Le pire, cependant, était le sentiment accablant que je n’avais ma place nulle part. Y a-t-il une seule fille au monde qui aimerait être amie avec moi ? M’emmener à une fête ? Comprendre ce que je suis vraiment et ce dont j’ai besoin ? J’ai vu beaucoup de films sur la véritable amitié féminine. Je les regardais comme des sucettes ou des barbes à papa. La salive coulait sur mon menton, mais je ne pouvais pas créer quelque chose comme ça dans la vraie vie.

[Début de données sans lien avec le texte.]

(** The buffer of [decodeFrame] holds no complete frame: the loop has nothing
    to take. *)
Definition stalled (st : NoiseState) : Prop :=
  frameReady (peekSize (inBytes st)) st = false.

(** The calls of [onFrame] before the handshake is finished. *)
Definition rawEvents (bodies : list bytes) : list Event :=
  map (fun body => EvFrame (RawFrame body)) bodies.

(** A frame on the wire, after the preamble: the length and the body. *)
Definition frameOf (body : bytes) : bytes := be24 (byteLength body) ++ body.

(** What a call of [decodeFrame] may change besides its buffer: nothing but
    [readCounter], which does not go down. *)
Definition framerOnly (st st' : NoiseState) : Prop :=
  hash st' = hash st /\ salt st' = salt st /\ encKey st' = encKey st
  /\ decKey st' = decKey st /\ writeCounter st' = writeCounter st
  /\ isFinished st' = isFinished st /\ sentIntro st' = sentIntro st
  /\ readCounter st <= readCounter st'.

(** The calls of [f] on the elements of a list, in order, as the loop of a
    caller makes them; the first that throws ends the loop. *)
Fixpoint forEach {A B} (f : A -> M B) (l : list A) : M (list B) :=
  match l with
  | [] => mret []
  | x :: l' => y ← f x; ys ← forEach f l'; mret (y :: ys)
  end.

(** The events of a finished receiver that opens frames and delivers their
    nodes: for each node a decipher, with the next counter, and a call of
    [onFrame]. *)
Fixpoint sealedEvents (key : bytes) (counter : Z) (nodes : list BinaryNode)
    : list Event :=
  match nodes with
  | [] => []
  | node :: rest =>
      EvCipher Unseal true key counter :: EvFrame (NodeFrame node)
        :: sealedEvents key (counter + 1) rest
  end.

(** The cipher of the platform opens what it sealed, keeps the length of the
    text, and makes tags of sixteen bytes. *)
Definition cipherOpens : Prop :=
  forall key iv aad text,
    gcm_decrypt key iv aad (gcm_encrypt key iv aad text).1 (gcm_encrypt key iv aad text).2
      = Some text
    /\ length (gcm_encrypt key iv aad text).1 = length text
    /\ length (gcm_encrypt key iv aad text).2 = 16%nat.

(** A receiver in step with a sender: its decipher has the key, the counter
    and the hash of the sender's cipher. *)
Definition inStep (sender receiver : NoiseState) : Prop :=
  isFinished receiver = isFinished sender /\ decKey receiver = encKey sender
  /\ hash receiver = hash sender /\ decryptCounter receiver = writeCounter sender.

(** The hash of the handshake after the pieces of [data] were given to
    [authenticate], one after the other. *)
Definition absorb (h : bytes) (data : list bytes) : bytes :=
  fold_left (fun h piece => sha256 (h ++ piece)) data h.

(** The value [makeNoiseHandler] gives to [hash], [salt] and the two keys
    before its calls of [authenticate]. *)
Definition modeHash : bytes :=
  if byteLength NOISE_MODE =? 32 then NOISE_MODE else sha256 NOISE_MODE.

(** The sizes node's [crypto] asks of an AES-256-GCM key, and the sizes of the
    salt and of the hash, in the state and in the ciphers of the log. *)
Definition keysSized (st : NoiseState) (log : list Event) : Prop :=
  length (encKey st) = 32%nat /\ length (decKey st) = 32%nat
  /\ length (salt st) = 32%nat
  /\ length (hash st) = (if isFinished st then 0%nat else 32%nat)
  /\ forall d f k c, EvCipher d f k c ∈ log -> length k = 32%nat.

(** The hash and the derivation of the platform return the sizes they are
    asked for. *)
Definition sizedPlatform : Prop :=
  (forall data, length (sha256 data) = 32%nat)
  /\ (forall ikm salt0, length (hkdf ikm 64 salt0 EmptyString) = 64%nat).

(** The calls that mix a secret into the salt. *)
Definition mixesKey (c : Call) : bool :=
  match c with
  | CallMixIntoKey _ | CallProcessHandshake _ _ => true
  | _ => false
  end.

End Streams.

(** Where [decrypt] cuts its argument: sixteen bytes before the end, and for
    an argument of fewer than sixteen bytes at twice its length less
    sixteen, counted from the start and not below 0. *)
Definition cutOf (ciphertext : bytes) : nat :=
  if (length ciphertext <? 16)%nat then (2 * length ciphertext - 16)%nat
  else (length ciphertext - 16)%nat.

Ce n’est qu’au lycée que j’ai découvert une méthode appelée empathie. Puis plusieurs filles sont venues me voir parce qu’elles avaient besoin de parler à quelqu’un de leurs problèmes, et je pense que j’ai su écouter et réconforter. Cependant, aucune de ces relations n’a duré à long terme. Aucune de ces filles ne m’a demandé de partir en vacances avec elles. Aucun d’eux n’a pensé à moi quand ils sont allés à la fête. Qui voudrait jouer avec un ermite qui s’habille comme un épouvantail ? Donc, au lycée, je vivais de nouveau sur le côté. Le sentiment que j’étais différent, différent et le fait que je n’avais ma place nulle part grandissait en moi.

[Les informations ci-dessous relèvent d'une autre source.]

(** ** the inbound dispatch *)

(** C7, as amended.  The loop body dispatches on [message.Type]: ping sets
    the timestamp and writes a pong (the frame reaches the wire when the
    socket is open and the network takes it; a failed write changes
    nothing else and is no error); pong sets the timestamp only; pause and
    resume set the timestamp and, unless the connection is closed already,
    set the paused flag to true and to false; any other discriminant
    changes nothing; a read error ends the loop and calls [Close]. *)
Theorem dispatch_by_discriminant
  (message : WebSocketMessage) (now : Time) (up : bool) (c : Connection) :
  let c' := dispatch message now up c in
  (Type_ message = "ping" ->
   lastSent c' = now /\
   ws c' = fst (WriteJSON up pongMessage (ws c)) /\
   (up = true -> ws_closed (ws c) = false ->
    wire (ws c') = wire (ws c) ++ [pongMessage]) /\
   isPaused c' = isPaused c /\ isClosed c' = isClosed c /\
   channel c' = channel c) /\
  (Type_ message = "pong" -> c' = with_lastSent now c) /\
  (Type_ message = "pause" ->
   lastSent c' = now /\
   isPaused c' = (if isClosed c then isPaused c else true) /\
   isClosed c' = isClosed c /\ channel c' = channel c /\ ws c' = ws c) /\
  (Type_ message = "resume" ->
   lastSent c' = now /\
   isPaused c' = (if isClosed c then isPaused c else false) /\
   isClosed c' = isClosed c /\ channel c' = channel c /\ ws c' = ws c) /\
  (Type_ message <> "ping" -> Type_ message <> "pong" ->
   Type_ message <> "pause" -> Type_ message <> "resume" -> c' = c) /\
  (forall reads,
     HandleMessages
       ({| in_read := ReadOk message; in_now := now; in_up := up |} :: reads) c
     = HandleMessages reads c') /\
  (forall reads,
     HandleMessages
       ({| in_read := ReadErr; in_now := now; in_up := up |} :: reads) c
     = (Close c, Exited)).
Proof.
  intros c'. subst c'. unfold dispatch.
  split; [| split; [| split; [| split; [| split; [| split]]]]].
  - intros ->. simpl. repeat split; auto.
    intros -> Hopen. unfold WriteJSON. rewrite Hopen. reflexivity.
  - intros ->. reflexivity.
  - intros ->. simpl. unfold SetPaused. simpl.
    destruct (isClosed c) eqn:E; simpl; auto.
  - intros ->. simpl. unfold SetPaused. simpl.
    destruct (isClosed c) eqn:E; simpl; auto.
  - intros H1 H2 H3 H4.
    apply String.eqb_neq in H1, H2, H3, H4. rewrite H1, H2, H3, H4.
    reflexivity.
  - reflexivity.
  - reflexivity.
Qed.

Lemma dispatch_by_discriminant_witness :
  lastSent (dispatch pingMessage 9 true fresh) = 9 /\
  wire (ws (dispatch pingMessage 9 true fresh)) = [pongMessage] /\
  dispatch pongMessage 9 true fresh = with_lastSent 9 fresh /\
  isPaused (dispatch pauseMessage 9 true fresh) = true /\
  isPaused (dispatch resumeMessage 9 true paused_conn) = false /\
  dispatch otherMessage 9 true fresh = fresh /\
  dispatch logMessage 9 true fresh = fresh.
Proof.
  pose proof (dispatch_by_discriminant pingMessage 9 true fresh) as Hping.
  pose proof (dispatch_by_discriminant pongMessage 9 true fresh) as Hpong.
  pose proof (dispatch_by_discriminant pauseMessage 9 true fresh) as Hpause.
  pose proof (dispatch_by_discriminant resumeMessage 9 true paused_conn)
    as Hresume.
  pose proof (dispatch_by_discriminant otherMessage 9 true fresh) as Hother.
  pose proof (dispatch_by_discriminant logMessage 9 true fresh) as Hlog.
  cbv zeta in *.
  destruct Hping as (Hping & _). destruct (Hping eq_refl) as (P1 & _ & P2 & _).
  destruct Hpong as (_ & Hpong & _).
  destruct Hpause as (_ & _ & Hpause & _).
  destruct (Hpause eq_refl) as (_ & P3 & _).
  destruct Hresume as (_ & _ & _ & Hresume & _).
  destruct (Hresume eq_refl) as (_ & P4 & _).
  destruct Hother as (_ & _ & _ & _ & Hother & _).
  destruct Hlog as (_ & _ & _ & _ & Hlog & _).
  split; [exact P1 |]. split; [exact (P2 eq_refl eq_refl) |].
  split; [exact (Hpong eq_refl) |]. split; [exact P3 |].
  split; [exact P4 |].
  split; [apply Hother | apply Hlog]; intros H; discriminate H.
Defined.

(** C7, the counterexample.  [closed_while_paused] is reached from a new
    connection by a pause envelope and a [Close] made by the hub; its
    socket is still open, so its inbound task can still read.  A resume
    envelope received then moves the timestamp and leaves paused=true, and
    a pause envelope received by a closed connection that is not paused
    leaves paused=false. *)
Lemma pause_and_resume_on_closed_connection_are_not_applied :
  conn_run [OpInbound (read_of pauseMessage 1); OpClose] fresh
    = Some closed_while_paused /\
  ws_closed (ws closed_while_paused) = false /\
  isClosed closed_while_paused = true /\
  isPaused closed_while_paused = true /\
  Type_ resumeMessage = "resume" /\
  lastSent (dispatch resumeMessage 5 true closed_while_paused) = 5 /\
  isPaused (dispatch resumeMessage 5 true closed_while_paused) = true /\
  conn_run [OpClose] fresh = Some (Close fresh) /\
  isPaused (Close fresh) = false /\
  Type_ pauseMessage = "pause" /\
  isPaused (dispatch pauseMessage 5 true (Close fresh)) = false.
Proof. repeat split. Qed.

(** ** the sweeps of the hub *)

Lemma closed_or_probed_refl (c : Connection) : closed_or_probed c c.
Proof. repeat split; auto with conn. Qed.

Lemma closed_or_probed_trans (c1 c2 c3 : Connection) :
  closed_or_probed c1 c2 -> closed_or_probed c2 c3 -> closed_or_probed c1 c3.
Proof.
  intros (A1 & A2 & A3 & A4) (B1 & B2 & B3 & B4).
  split; [congruence |]. split; [congruence |].
  split; [eapply remainder_of_trans; eassumption |].
  intros H. rewrite <- (A4 H). apply B4. rewrite (A4 H). exact H.
Qed.

Lemma closed_or_probed_Close (c : Connection) : closed_or_probed c (Close c).
Proof.
  destruct (Close_frame c) as (_ & H1 & H2 & _).
  repeat split; auto using Close_remainder, Close_closed_id.
Qed.

Lemma closed_or_probed_SendPing (up : bool) (c : Connection) :
  closed_or_probed c (fst (SendPing up c)).
Proof.
  destruct (SendPing_frame up c) as (_ & H1 & H2 & H3).
  split; [exact H3 |]. split; [exact H1 |].
  split; [rewrite H2; apply remainder_of_refl |].
  intros H. unfold SendPing. rewrite H. reflexivity.
Qed.

Lemma closed_or_probed_isClosed (c c' : Connection) :
  closed_or_probed c c' -> isClosed c = true -> isClosed c' = true.
Proof. intros (_ & _ & _ & H) Hc. rewrite (H Hc). exact Hc. Qed.

Lemma health_visit_closed_or_probed (now : Time) (up : bool) (c : Connection) :
  closed_or_probed c (health_visit now up c).
Proof.
  unfold health_visit.
  destruct (IsClosed c); [apply closed_or_probed_Close |].
  destruct (shouldDrop now c); [apply closed_or_probed_refl |].
  destruct (IsPaused c);
    [apply closed_or_probed_SendPing | apply closed_or_probed_refl].
Qed.

Lemma health_visit_isClosed (now : Time) (up : bool) (c : Connection) :
  isClosed (health_visit now up c) = isClosed c.
Proof.
  unfold health_visit, IsClosed.
  destruct (isClosed c) eqn:E; [apply Close_isClosed |].
  destruct (shouldDrop now c); [exact E |].
  destruct (IsPaused c); [| exact E].
  rewrite (proj1 (SendPing_frame up c)). exact E.
Qed.

Section health_sweep.

Variable clock : ptr -> Time.
Variable up : ptr -> bool.

(** One turn of the first loop, field by field. *)
Lemma health_turn_conns (q : ptr) (s : sweep) :
  sw_conns (health_turn clock up q s) =
  if IsClosed (sw_heap s q) then delete q (sw_conns s) else sw_conns s.
Proof.
  unfold health_turn. destruct (IsClosed (sw_heap s q)); [reflexivity |].
  destruct (shouldDrop (clock q) (sw_heap s q)); [reflexivity |].
  destruct (IsPaused (sw_heap s q)); [| reflexivity].
  destruct (SendPing (up q) (sw_heap s q)) as [c' [|]]; reflexivity.
Qed.

Lemma health_turn_heap (q p : ptr) (s : sweep) :
  sw_heap (health_turn clock up q s) p =
  if decide (q = p) then health_visit (clock q) (up q) (sw_heap s q)
  else sw_heap s p.
Proof.
  unfold health_turn, health_visit.
  destruct (IsClosed (sw_heap s q)); simpl.
  { unfold insert, fn_insert. destruct (decide (q = p)); reflexivity. }
  destruct (shouldDrop (clock q) (sw_heap s q)); simpl.
  { destruct (decide (q = p)); [subst |]; reflexivity. }
  destruct (IsPaused (sw_heap s q)); simpl.
  - destruct (SendPing (up q) (sw_heap s q)) as [c' [|]]; simpl;
      unfold insert, fn_insert; destruct (decide (q = p)); reflexivity.
  - destruct (decide (q = p)); [subst |]; reflexivity.
Qed.

Lemma health_turn_drop (q : ptr) (s : sweep) :
  sw_drop (health_turn clock up q s) =
  if health_queues (clock q) (up q) (sw_heap s q) then sw_drop s ++ [q]
  else sw_drop s.
Proof.
  unfold health_turn, health_queues.
  destruct (IsClosed (sw_heap s q)); [reflexivity |].
  destruct (shouldDrop (clock q) (sw_heap s q)); [reflexivity |].
  destruct (IsPaused (sw_heap s q)); [| reflexivity].
  destruct (SendPing (up q) (sw_heap s q)) as [c' [|]]; reflexivity.
Qed.

Lemma health_turn_isClosed (q p : ptr) (s : sweep) :
  isClosed (sw_heap (health_turn clock up q s) p) = isClosed (sw_heap s p).
Proof.
  rewrite health_turn_heap. destruct (decide (q = p)) as [-> |];
    [apply health_visit_isClosed | reflexivity].
Qed.

Lemma health_sweep_isClosed (ks : list ptr) (s : sweep) (p : ptr) :
  isClosed (sw_heap (health_sweep clock up ks s) p) = isClosed (sw_heap s p).
Proof.
  revert s. induction ks as [| q ks IH]; intros s; simpl; [reflexivity |].
  rewrite IH. apply health_turn_isClosed.
Qed.

(** A key that the loop visits and finds closed is deleted. *)
Lemma health_sweep_deletes_closed (ks : list ptr) (s : sweep) (p : ptr) :
  p ∈ ks -> isClosed (sw_heap s p) = true ->
  sw_conns (health_sweep clock up ks s) !! p = None.
Proof.
  revert s. induction ks as [| q ks IH]; intros s Hin Hc; simpl.
  - inversion Hin.
  - destruct (decide (p ∈ ks)) as [Hks | Hks].
    + apply IH; [exact Hks |]. rewrite health_turn_isClosed. exact Hc.
    + assert (p = q) as -> by (inversion Hin; subst; tauto).
      clear IH. revert Hks.
      assert (sw_conns (health_turn clock up q s) !! q = None) as H0.
      { rewrite health_turn_conns. unfold IsClosed. rewrite Hc.
        apply lookup_delete_eq. }
      revert H0. generalize (health_turn clock up q s). clear.
      induction ks as [| r ks IH]; intros s H0 Hks; simpl; [exact H0 |].
      apply IH.
      * rewrite health_turn_conns.
        destruct (IsClosed (sw_heap s r)); [| exact H0].
        rewrite lookup_delete_ne; [exact H0 |].
        intros ->. apply Hks. left.
      * intros H. apply Hks. right. exact H.
Qed.

(** The loop deletes nothing else. *)
Lemma health_sweep_keeps (ks : list ptr) (s : sweep) (p : ptr) :
  isClosed (sw_heap s p) = false \/ p ∉ ks ->
  sw_conns (health_sweep clock up ks s) !! p = sw_conns s !! p.
Proof.
  revert s. induction ks as [| q ks IH]; intros s H; simpl; [reflexivity |].
  rewrite IH.
  - rewrite health_turn_conns.
    destruct (IsClosed (sw_heap s q)) eqn:E; [| reflexivity].
    apply lookup_delete_ne. intros ->.
    destruct H as [H | H]; [unfold IsClosed in E; congruence |].
    apply H. left.
  - rewrite health_turn_isClosed.
    destruct H as [H | H]; [left; exact H | right].
    intros Hin. apply H. right. exact Hin.
Qed.

Lemma health_sweep_heap_other (ks : list ptr) (s : sweep) (p : ptr) :
  p ∉ ks -> sw_heap (health_sweep clock up ks s) p = sw_heap s p.
Proof.
  revert s. induction ks as [| q ks IH]; intros s H; simpl; [reflexivity |].
  rewrite IH by (intros Hin; apply H; right; exact Hin).
  rewrite health_turn_heap.
  destruct (decide (q = p)) as [-> |]; [| reflexivity].
  exfalso. apply H. left.
Qed.

(** A key visited once holds what its visit made of it. *)
Lemma health_sweep_heap_visit (ks : list ptr) (s : sweep) (p : ptr) :
  NoDup ks -> p ∈ ks ->
  sw_heap (health_sweep clock up ks s) p =
  health_visit (clock p) (up p) (sw_heap s p).
Proof.
  revert s. induction ks as [| q ks IH]; intros s Hnd Hin; simpl.
  - inversion Hin.
  - inversion Hnd as [| ? ? Hq Hnd']; subst.
    destruct (decide (q = p)) as [-> | Hne].
    + rewrite health_sweep_heap_other by exact Hq.
      rewrite health_turn_heap. destruct (decide (p = p)); [reflexivity |].
      congruence.
    + rewrite IH; [| exact Hnd' | inversion Hin; subst; congruence].
      rewrite health_turn_heap.
      destruct (decide (q = p)); [congruence | reflexivity].
Qed.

Aujourd’hui, j’ai un petit ami sympa et notre vie ensemble va très bien. Nous avons décidé de nous marier, nous voulons avoir un bébé. Mais… pourrai-je soutenir ma fille à l’avenir quand elle viendra me dire que les filles la taquinent. Que puis-je offrir à un tel enfant, si moi – Gośka, qui a grandi aujourd’hui – j’ai encore peur d’un troupeau de femmes. Je n’ai toujours pas d’amis. Comment briser ce verre pour lequel je vis ? Comment approcher les femmes ? Cela me manque de tout mon cœur. Je sens que j’ai besoin d’amitié féminine, de cette énergie forte qui doit être bonne. Je crois que tout cela existe, même si je n’en ai jamais fait l’expérience.